"Canst thou make him afraid as a grasshopper? the glory of his nostrils is terror.

"He paweth in the valley, and rejoiceth in his strength: he goeth on to meet the armed men.

"He mocketh at fear, and is not affrighted; neither turneth he back from the sword.

"The quiver rattleth against him, the glittering spear and the shield.

"He walketh the ground with fierceness and rage: neither believeth he that it is the sound of the trumpet.

"He saith among the trumpets, Ha, ha; and he smelleth the battle afar off, the thunder of the captains, and the shouting."

In another passage an allusion is made to the courage of the Horse, and its love for the battle. "I hearkened and heard, but they spake not aright: no man repented him of his wickedness, saying, What have I done? Every one turned to his course, as the horse rusheth into the battle." (Jer. viii. 6.) Even in the mimic battle of the djereed the Horse seems to exult in the conflict as much as his rider, and wheels or halts almost without the slightest intimation.

The hoofs of the Arab Horses are never shod, their owners thinking that that act is not likely to improve nature, and even among the burning sands and hard rocks the Horse treads with unbroken hoof. In such a climate, indeed, an iron shoe would be worse than useless, as it would only scorch the hoof by day, and in consequence of the rapid change of temperature by day or night, the continual expansion and contraction of the metal would soon work the nails loose, and cause the shoe to fall off.

A tender-footed Horse would be of little value, and so we often find in the Scriptures that the hardness of the hoof is reckoned among one of the best qualities of a Horse. See, for example, Isa. v. 28: "Whose arrows are sharp, and all their bows bent, their horses' hoofs shall be counted like flint, and their wheels like a whirlwind." Again, in Micah iv. 13: "Arise and thresh, O daughter of Zion: for I will make thine horn iron, and I will make thy hoofs brass: and thou shalt beat in pieces many people." Allusion is here made to one mode of threshing, in which a number of Horses were turned into the threshing-floor, and driven about at random among the wheat, instead of walking steadily like the oxen.
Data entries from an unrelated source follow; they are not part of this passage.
(** What one look at the clock does to the ring. *)
Lemma rotateIfDue_ring ts locked n w n' w' o : Node.rotateIfDue ts locked n w = (n', w') ->
  nd_onion n = Some o -> ks_closed o = false ->
  exists o', nd_onion n' = Some o' /\
    let turned := rg_current (ks_ring o') = rg_current (ks_ring o) \/
      passed (ks_rotateAt o) (ts 0%nat) = true /\ rg_previous (ks_ring o') = rg_current (ks_ring o) /\
      ks_retireAt o' = Some (after (ts 0%nat) (ks_grace o)) in
    match ks_retireAt o with
    | Some dl =>
        if passed dl (ts 0%nat)
        then (forall k, k ∈ slot_privs (rg_previous (ks_ring o)) -> k ∈ rg_released (ks_ring o')) /\ turned
        else ks_ring o' = ks_ring o /\ o' = o
    | None => turned
    end.
Proof.
  intros H Ho Hcl. unfold Node.rotateIfDue in H. rewrite Ho, Hcl in H.
  set (now := ts 0%nat) in *. set (o1 := Node.retire_if_due now o) in H.
  assert (H1 : ks_rotateAt o1 = ks_rotateAt o /\ ks_grace o1 = ks_grace o /\ rg_current (ks_ring o1) = rg_current (ks_ring o) /\
    match ks_retireAt o with
    | Some dl => if passed dl now then ks_retireAt o1 = None /\
                   rg_released (ks_ring o1) = rg_released (ks_ring o) ++ slot_privs (rg_previous (ks_ring o)) else o1 = o
    | None => o1 = o
    end).
  { unfold o1, Node.retire_if_due. destruct (ks_retireAt o) as [dl|]; [|done]. destruct (passed dl now); [|done].
    destruct (Retire_spec (ks_ring o)) as (E1 & E2 & E3). by rewrite <- E3, <- E1. }
  destruct H1 as (Ea & Eg & Ec & E1). rewrite Ea in H.
  destruct (negb (passed (ks_rotateAt o) now) || bool_decide (ks_retireAt o1 <> None)) eqn:Egd.
  - injection H as <- _. exists o1. split; [done|]. cbv zeta. destruct (ks_retireAt o) as [dl|]; [|by left].
    destruct (passed dl now); [|by rewrite E1]. destruct E1 as [_ ->]. split; [|by left].
    intros k Hk. apply elem_of_app. by right.
  - apply orb_false_iff in Egd as [Hp%negb_false_iff Hn%bool_decide_eq_false].
    assert (Hpend : forall dl, ks_retireAt o = Some dl -> passed dl now = true /\
      rg_released (ks_ring o1) = rg_released (ks_ring o) ++ slot_privs (rg_previous (ks_ring o))).
    { intros dl Hdl. rewrite Hdl in E1. destruct (passed dl now); [by destruct E1|]. subst o1. rewrite E1 in Hn.
      destruct Hn. by rewrite Hdl. }
    destruct (Node.rotate locked o1 w) as [[[e|e] g] w1] eqn:Er.
    + apply rotate_ring in Er as [Epr Erl]. rewrite Ec in Epr.
      destruct (Node.publishOnion _ now _ w1) as [[r n2] w2] eqn:Ep. injection H as <- _. apply publishOnion_frame in Ep.
      eexists. split; [apply Ep|]. cbv zeta.
      cbn [ks_set_retireAt ks_set_rotateAt ks_set_ring ks_ring ks_retireAt]. rewrite Eg.
      assert (Ht : passed (ks_rotateAt o) now = true /\ rg_previous g = rg_current (ks_ring o) /\
        Some (after now (ks_grace o)) = Some (after now (ks_grace o))) by done.
      destruct (ks_retireAt o) as [dl|]; [|by right]. destruct (Hpend dl eq_refl) as [-> Hrel]. split; [|by right].
      intros k Hk. rewrite Erl, Hrel. rewrite !elem_of_app. auto.
    + apply rotate_err in Er as ->. injection H as <- _. eexists. split; [done|]. cbv zeta.
      cbn [ks_set_failures ks_set_ring ks_ring ks_retireAt].
      destruct (ks_retireAt o) as [dl|]; [|by left]. destruct (Hpend dl eq_refl) as [-> Hrel]. split; [|by left].
      intros k Hk. rewrite Hrel. apply elem_of_app. by right.
Qed.

(** C15. A descriptor never outlives the onion key it names.  In every run of a
    node that rotates its onion keys, until it shuts down: take any bundle the
    node ever had in service, and any client that still accepts its descriptor,
    by a clock that runs behind the node's by no more than the allowed skew; the
    ring holds the key the descriptor names, in the place of the key in use or of
    the one before it, so a circuit set up under the descriptor can be opened. *)
Theorem descriptor_within_key cfg p o s now :
  reachable cfg p -> nd_onion (pr_node p) = Some o -> rg_closed (ks_ring o) = false -> s ∈ pr_served p ->
  wall (pr_now p) - Skew <= now ->
  exists c d, sv_bundle s = Bundle_Marshal (bundle_of c d) /\ sv_expires s = de_Expires d /\
    (Unix now < de_Expires d ->
     exists sl k, slot_key sl (ks_ring o) = Some k /\ ok_pub k = de_OnionPub d /\ ok_epoch k = de_Epoch d).
Proof.
  intros Hr%reachable_inv Ho Hcl Hs Hnow. destruct (ni_served _ _ _ Hr s Hs) as (c & d & Hd & Hc).
  exists c, d. split; [apply Hd|]. split; [apply Hd|]. intros Hx. pose proof (Unix_mono _ _ Hnow).
  destruct (Hc o Ho) as [?|[(k & Hk & [Hp He] & _)|[(k & dl & Hk & _ & [Hp He] & _)|Hx']]]; [congruence | | | lia].
  - by exists CurrentSlot, k.
  - by exists PreviousSlot, k.
Qed.

(** A replaced key lives no longer than its grace.  In every run, a node that
    holds two onion keys has set a moment to release the older one, the lifetime
    of a descriptor and the allowed skew after it was replaced; the first look at
    the clock at or after that moment, by either clock, releases it.  And a key is
    replaced only when its period is over and no other is held, so none is ever
    released before its grace is over. *)
Theorem replaced_key_released cfg p o :
  reachable cfg p -> nd_onion (pr_node p) = Some o ->
  (forall k, rg_previous (ks_ring o) = Some k ->
     exists r, ks_retireAt o = Some (after r (nd_ttl (pr_node p) + Skew)) /\ later r (pr_now p)) /\
  (forall ts locked w n' w', ks_closed o = false -> Node.rotateIfDue ts locked (pr_node p) w = (n', w') ->
     exists o', nd_onion n' = Some o' /\
     (forall k dl, rg_previous (ks_ring o) = Some k -> ks_retireAt o = Some dl ->
        if passed dl (ts 0%nat) then ok_priv k ∈ rg_released (ks_ring o')
        else ks_ring o' = ks_ring o) /\
     (rg_current (ks_ring o') = rg_current (ks_ring o) \/
      passed (ks_rotateAt o) (ts 0%nat) = true /\ rg_previous (ks_ring o') = rg_current (ks_ring o) /\
      ks_retireAt o' = Some (after (ts 0%nat) (nd_ttl (pr_node p) + Skew)))).
Proof.
  intros Hr%reachable_inv Ho. pose proof (ni_onion _ _ _ Hr o Ho) as [H1 H2 H3 H4 H5]. split.
  - intros k Hk. destruct (ks_retireAt o) as [dl|] eqn:Er; [|by rewrite (H4 eq_refl) in Hk].
    destruct (H5 dl eq_refl) as (r & -> & Hl). exists r. by rewrite H1.
  - intros ts locked w n' w' Hcl H. apply rotateIfDue_ring with (o := o) in H as (o' & Ho' & H); [|done..].
    exists o'. split; [done|]. rewrite <- H1. cbv zeta in H. destruct (ks_retireAt o) as [dl|] eqn:Er.
    + destruct (passed dl (ts 0%nat)) eqn:Ep.
      * destruct H as [Hrel Hturn]. split; [|exact Hturn]. intros k dl' Hk [= <-]. rewrite Ep. apply Hrel. rewrite Hk. by left.
      * destruct H as [-> ->]. split; [intros k dl' _ [= <-]; by rewrite Ep | by left].
    + split; [|exact H]. intros k dl' Hk. by rewrite (H4 eq_refl) in Hk.
Qed.

End Runs.

(** ** One process, over the primitives of [Toy]

    It enrolls, rotates its onion key once after two hours, and releases the old
    key when the grace is over. *)

Module NodeDemo.
Import ToySuite EnrollDemo.

Definition cfg : Node.config :=
  {| Node.cf_name := name; Node.cf_advertise := addr; Node.cf_auth := true; Node.cf_peers := [];
     Node.cf_ttl := Hour; Node.cf_onionRotate := 2 * Hour; Node.cf_setupCache := 4; Node.cf_lock := false |}.

Definition wide (n : nat) : World :=
  {| entropy := map (fun k => byte_of_Z (Z.of_nat (n + k))) (seq 0 128);
     size_cache := {[ SuiteC25519 := known_sizes ]}; pub_cache := ∅ |}.

Lemma wide_sound n : sizes_sound (wide n).
Proof. intros v H. change (Some known_sizes = Some v) in H. congruence. Qed.

Definition at_ (d : Z) : Moment := {| wall := start + d; run := d |}.
Definition still (d : Z) : nat -> Moment := fun _ => at_ d.

Lemma still_between c d e : c <= d <= e -> reads (at_ c) (still d) (at_ e).
Proof.
  intros H. split; [intros i; split; unfold later, still, at_; cbn [wall run]; lia|].
  intros i j _. unfold still. reflexivity.
Qed.

Lemma still_reads d e : d <= e -> reads (at_ d) (still e) (at_ e).
Proof. intros H. apply still_between. lia. Qed.

Ltac made := vm_compute; reflexivity.

Lemma start_runs : is_ok (fst (Node.start cfg (key "l") false false (still 0) (wide 1))) = true.
Proof. made. Qed.
Definition n0 : node := Eval vm_compute in get_ok (fst (Node.start cfg (key "l") false false (still 0) (wide 1))) start_runs.
Definition w0 : World := Eval vm_compute in snd (Node.start cfg (key "l") false false (still 0) (wide 1)).
Lemma start_made : Node.start cfg (key "l") false false (still 0) (wide 1) = (Ok n0, w0).
Proof. made. Qed.

Definition asked : reply * node := Eval vm_compute in fst (Node.handleRequest (at_ 0) (Some nonce) n0 (wide 2)).
Definition n1 : node := Eval vm_compute in snd asked.
Definition request_raw : bytes := Eval vm_compute in match fst asked with Body b => b | _ => [] end.
Lemma asked_made : exists w, Node.handleRequest (at_ 0) (Some nonce) n0 (wide 2) = ((Body request_raw, n1), w).
Proof. eexists. made. Qed.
In Judges v. 22 there is a curious allusion to the hoofs of the Horse. It occurs in the Psalm of Thanksgiving sung by Deborah and Barak after the death of Sisera: "Then were the horse-hoofs broken by the means of the prancings, the prancings of their mighty ones." It is easy now to see that these words infer a scornful allusion to the inferiority of the enemy's Horses, inasmuch as the hoofs of the best Horses would be "counted as flint," and would not be broken by the prancings.